***** Data records

Lemma run_payloads t payloads os n w :
  Forall (supplied payloads) os ->
  exists w', run_mem t (for_each (put_payload payloads) n os) w = (Ok (n + Z.of_nat (length os)), w')
    /\ only_kinds [KPayload] w w' /\ (forall o, stored payloads w o -> stored payloads w' o) /\ Forall (stored payloads w') os.
Proof.
  intros Hs. revert n w. induction Hs as [|o os (b & Hb & Hh & Hz) _ IH]; intros n w.
  { exists w. cbn. rewrite Z.add_0_r. split; [done|]. split; [apply only_kinds_refl|]. split; [done|constructor]. }
  set (w1 := puts (capsule_payload_path (co_hash o)) b w).
  assert (Hrun : run_mem t (put_payload payloads n o) w = (Ok (n + 1), w1)).
  { unfold put_payload, of_bytes. rewrite Hb, Hh, Hz, bool_decide_true, Z.eqb_refl by done. cbn [negb]. by rewrite run_put. }
  assert (Hk : forall o', stored payloads w o' -> stored payloads w1 o').
  { intros o' (b' & Hb' & Ho'). exists b'. split; [done|]. destruct (decide (co_hash o' = co_hash o)) as [E|E].
    - rewrite E in *. unfold w1. rewrite puts_eq. congruence.
    - unfold w1. rewrite puts_ne; [done|]. by intros ?%(inj _). }
  destruct (IH (n + 1) w1) as (w' & Hr & Ho & Hkeep & Hall). exists w'. cbn [for_each]. rewrite (run_bind _ _ _ _ _ _ Hrun), Hr. cbn [length].
  split; [by rewrite Nat2Z.inj_succ, <- Z.add_assoc, (Z.add_comm 1)|]. split; [|split; [by auto|]].
  - eapply only_kinds_trans; [apply only_kinds_puts|exact Ho|by rewrite ckind_payload|done].
  - constructor; [|done]. apply Hkeep. exists b. split; [done|]. apply puts_eq.
Qed.

Lemma run_artifacts t root arts w :
  exists w', run_mem t (for_each (put_artifact root) tt arts) w = (Ok tt, w') /\ only_kinds [KGeneration] w w'.
Proof.
  revert w. induction arts as [|a arts IH]; intros w; [exists w; split; [done|apply only_kinds_refl]|].
  destruct (IH (puts (capsule_generation_path root a.1) a.2 w)) as (w' & Hr & Ho). exists w'. cbn [for_each]. split.
  - erewrite run_bind; [exact Hr|]. unfold put_artifact. by rewrite run_put.
  - eapply only_kinds_trans; [apply only_kinds_puts|exact Ho|by rewrite ckind_generation|done].
Qed.

(** The kinds of keys a publication writes. *)
Definition published_kinds : list ckind := [KPayload; KManifest; KGeneration; KLatest; KHistory].

Lemma run_publish t m payloads root b os r w :
  publishing m root b os -> verify_capsule_payloads m payloads = Ok r ->
  remote_inv w -> objs w !! capsule_publish_lock_path = None ->
  exists w' rs, run_mem t (publish_capsule m payloads) w =
      (Ok {| po_root := root; payloads_uploaded := Z.of_nat (length os); payloads_total := Z.of_nat (length os) |}, w')
    /\ run_mem t capsule_roots w = (Ok rs, w) /\ run_mem t capsule_roots w' = (Ok (merge_roots root rs), w')
    /\ objs w' !! capsule_latest_path = Some (mem_obj (latest_text root)) /\ objs w' !! capsule_manifest_path root = Some (mem_obj b)
    /\ Forall (stored payloads w') os /\ objs w' !! capsule_publish_lock_path = None /\ only_kinds published_kinds w w'.
Proof.
  intros Hp Hv Hi Hn. pose proof (publishing_wf _ _ _ _ Hp) as Hwf. destruct Hp as [Hb Hr Hos].
  destruct (verified_supplied _ _ _ _ Hv Hos) as [Hlen Hsup].
  destruct (run_refs t root w (i_capsules _ Hi) Hwf) as (v & rs & Hrs & Hver & Hfin).
  assert (Hlk : only_kinds [KNone] w (locked t w)).
  { intros p Hp. unfold locked. rewrite puts_ne; [done|]. intros ->. rewrite ckind_lock in Hp. clear -Hp. set_solver. }
  assert (Hl : same_refs w (locked t w)) by (eapply only_kinds_refs; [exact Hlk|clear; set_solver..]).
  destruct (run_payloads t payloads os 0 (locked t w) Hsup) as (w1 & Hr1 & Ho1 & _ & Hst).
  set (w2 := puts (capsule_manifest_path root) b w1).
  destruct (run_artifacts t root (artifacts root os) w2) as (w3 & Hr3 & Ho3).
  assert (Ho13 : only_kinds [KManifest; KGeneration] w1 w3).
  { eapply only_kinds_trans; [apply only_kinds_puts|exact Ho3|rewrite ckind_manifest|]; clear; set_solver. }
  assert (Ho03 : only_kinds [KPayload; KManifest; KGeneration] (locked t w) w3) by (eapply only_kinds_trans; [exact Ho1|exact Ho13|clear; set_solver..]).
  assert (Hs3 : same_refs w w3).
  { destruct (only_kinds_refs _ _ _ Ho03) as [El Eh]; [clear; set_solver..|]. destruct Hl as [El' Eh']. split; congruence. }
  destruct (Hfin w3 Hs3) as (w4 & Hr4 & Ho4 & Hlat & Hroots).
  exists (with_objs w4 (delete capsule_publish_lock_path (objs w4))), rs.
  assert (Hne : forall p, ckind_of p <> KNone -> objs (with_objs w4 (delete capsule_publish_lock_path (objs w4))) !! p = objs w4 !! p).
  { intros p Hp. cbn. rewrite lookup_delete_ne; [done|]. intros <-. by rewrite ckind_lock in Hp. }
  split; [|split; [done|split; [apply Hroots, Hne; by autorewrite with ckinds|]]].
  - unfold publish_capsule. rewrite (run_pure t (capsule (capsule_root m)) _ w root) by (unfold capsule; by rewrite Hr).
    rewrite (run_pure t (capsule (capsule_manifest_bytes m)) _ w b) by (unfold capsule; by rewrite Hb).
    rewrite (run_pure t (capsule (payload_objects m)) _ w os) by (unfold capsule; by rewrite Hos).
    rewrite (run_pure t (capsule (verify_capsule_payloads m payloads)) _ w r) by (unfold capsule; by rewrite Hv).
    rewrite bool_decide_true by done. cbn [negb]. eapply (run_locked t _ w _ w4 published_kinds); [done| | |clear; unfold published_kinds; set_solver].
    + rewrite (run_bind _ _ _ _ _ _ (Hver _ Hl)), (run_bind _ _ _ _ _ _ Hr1), Z.add_0_l. unfold finish_capsule_publication_locked.
      rewrite run_put. fold w2.
      etrans; [exact (run_bind _ _ _ _ _ _ Hr3)|]. etrans; [exact (run_bind _ _ _ _ _ _ Hr4)|]. reflexivity.
    + eapply only_kinds_trans; [exact Ho03|exact Ho4|clear; unfold published_kinds; set_solver..].
  - rewrite !Hne by (by autorewrite with ckinds). split; [done|]. split; [|split; [|split; [apply lookup_delete_eq|]]].
    + rewrite Ho4, Ho3 by (autorewrite with ckinds; clear; set_solver). apply puts_eq.
    + eapply Forall_impl; [exact Hst|]. intros o (c & Hc & Ho). exists c. split; [done|]. rewrite Hne by (by autorewrite with ckinds).
      by rewrite Ho4, Ho13 by (autorewrite with ckinds; clear; set_solver).
    + intros p Hp. destruct (decide (p = capsule_publish_lock_path)) as [->|Hpl]; [cbn; by rewrite lookup_delete_eq, Hn|].
      cbn. rewrite lookup_delete_ne by done. unfold published_kinds in Hp. rewrite Ho4, Ho03 by (clear -Hp; set_solver). unfold locked. by rewrite puts_ne.
Qed.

**********

- **Exercise description**: Repeat, word for word, the lines above between the line holding "exists w. cbn." and the line holding "set (w1 := puts", inclusive; omit everything else.

- **Your response**:
  { exists w. cbn. rewrite Z.add_0_r. split; [done|]. split; [apply only_kinds_refl|]. split; [done|constructor]. }
  set (w1 := puts (capsule_payload_path (co_hash o)) b w).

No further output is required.